• **Supplied material**:
* * * * * * *

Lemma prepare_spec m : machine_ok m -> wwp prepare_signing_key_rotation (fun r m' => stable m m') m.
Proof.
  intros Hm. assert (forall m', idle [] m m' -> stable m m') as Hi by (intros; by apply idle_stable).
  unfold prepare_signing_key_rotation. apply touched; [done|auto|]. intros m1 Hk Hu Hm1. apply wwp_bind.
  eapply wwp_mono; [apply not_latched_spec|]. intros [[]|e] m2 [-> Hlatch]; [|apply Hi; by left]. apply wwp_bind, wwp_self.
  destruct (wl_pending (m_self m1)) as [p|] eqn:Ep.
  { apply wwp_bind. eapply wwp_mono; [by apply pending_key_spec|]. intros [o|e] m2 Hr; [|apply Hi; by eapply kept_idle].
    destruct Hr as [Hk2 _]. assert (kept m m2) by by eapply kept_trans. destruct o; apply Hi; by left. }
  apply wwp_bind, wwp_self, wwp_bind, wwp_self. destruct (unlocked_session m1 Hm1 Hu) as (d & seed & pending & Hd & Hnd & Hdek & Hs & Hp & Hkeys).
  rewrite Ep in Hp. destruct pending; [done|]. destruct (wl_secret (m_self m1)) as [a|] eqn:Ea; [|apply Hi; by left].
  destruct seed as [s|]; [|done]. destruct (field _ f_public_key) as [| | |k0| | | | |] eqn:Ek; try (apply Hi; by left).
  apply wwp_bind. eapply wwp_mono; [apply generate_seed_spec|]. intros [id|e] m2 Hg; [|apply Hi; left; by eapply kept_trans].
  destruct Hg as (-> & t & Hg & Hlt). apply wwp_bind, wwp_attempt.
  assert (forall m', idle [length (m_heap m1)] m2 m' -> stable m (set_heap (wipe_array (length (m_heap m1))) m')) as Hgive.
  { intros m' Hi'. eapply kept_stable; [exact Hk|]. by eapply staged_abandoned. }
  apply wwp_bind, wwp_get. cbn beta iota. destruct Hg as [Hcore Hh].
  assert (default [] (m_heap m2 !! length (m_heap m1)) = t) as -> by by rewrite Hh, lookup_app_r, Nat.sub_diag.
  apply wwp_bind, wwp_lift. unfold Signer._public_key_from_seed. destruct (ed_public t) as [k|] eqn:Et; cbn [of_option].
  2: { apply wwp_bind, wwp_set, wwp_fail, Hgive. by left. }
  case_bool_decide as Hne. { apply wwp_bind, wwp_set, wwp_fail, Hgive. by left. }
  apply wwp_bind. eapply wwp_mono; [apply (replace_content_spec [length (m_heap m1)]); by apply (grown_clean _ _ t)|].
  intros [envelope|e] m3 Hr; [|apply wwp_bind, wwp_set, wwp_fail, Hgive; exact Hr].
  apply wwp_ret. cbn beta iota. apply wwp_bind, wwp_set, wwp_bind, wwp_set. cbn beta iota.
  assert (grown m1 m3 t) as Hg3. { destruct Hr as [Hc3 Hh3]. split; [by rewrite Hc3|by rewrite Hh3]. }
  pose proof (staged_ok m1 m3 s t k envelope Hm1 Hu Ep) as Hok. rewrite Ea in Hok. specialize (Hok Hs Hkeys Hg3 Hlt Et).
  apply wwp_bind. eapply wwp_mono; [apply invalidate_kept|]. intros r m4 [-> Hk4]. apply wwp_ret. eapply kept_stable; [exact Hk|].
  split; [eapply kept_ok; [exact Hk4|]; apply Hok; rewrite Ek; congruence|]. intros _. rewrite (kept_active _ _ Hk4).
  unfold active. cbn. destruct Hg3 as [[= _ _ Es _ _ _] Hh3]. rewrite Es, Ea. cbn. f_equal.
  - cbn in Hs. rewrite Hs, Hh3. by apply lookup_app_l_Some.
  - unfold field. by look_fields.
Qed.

* * * * * * *

• **Required work**: Show every line in the records above that contains the word "intros".

• **Output below**:
  intros Hm. assert (forall m', idle [] m m' -> stable m m') as Hi by (intros; by apply idle_stable).
  unfold prepare_signing_key_rotation. apply touched; [done|auto|]. intros m1 Hk Hu Hm1. apply wwp_bind.
  eapply wwp_mono; [apply not_latched_spec|]. intros [[]|e] m2 [-> Hlatch]; [|apply Hi; by left]. apply wwp_bind, wwp_self.
  { apply wwp_bind. eapply wwp_mono; [by apply pending_key_spec|]. intros [o|e] m2 Hr; [|apply Hi; by eapply kept_idle].
  apply wwp_bind. eapply wwp_mono; [apply generate_seed_spec|]. intros [id|e] m2 Hg; [|apply Hi; left; by eapply kept_trans].
  { intros m' Hi'. eapply kept_stable; [exact Hk|]. by eapply staged_abandoned. }
  intros [envelope|e] m3 Hr; [|apply wwp_bind, wwp_set, wwp_fail, Hgive; exact Hr].
  apply wwp_bind. eapply wwp_mono; [apply invalidate_kept|]. intros r m4 [-> Hk4]. apply wwp_ret. eapply kept_stable; [exact Hk|].
  split; [eapply kept_ok; [exact Hk4|]; apply Hok; rewrite Ek; congruence|]. intros _. rewrite (kept_active _ _ Hk4).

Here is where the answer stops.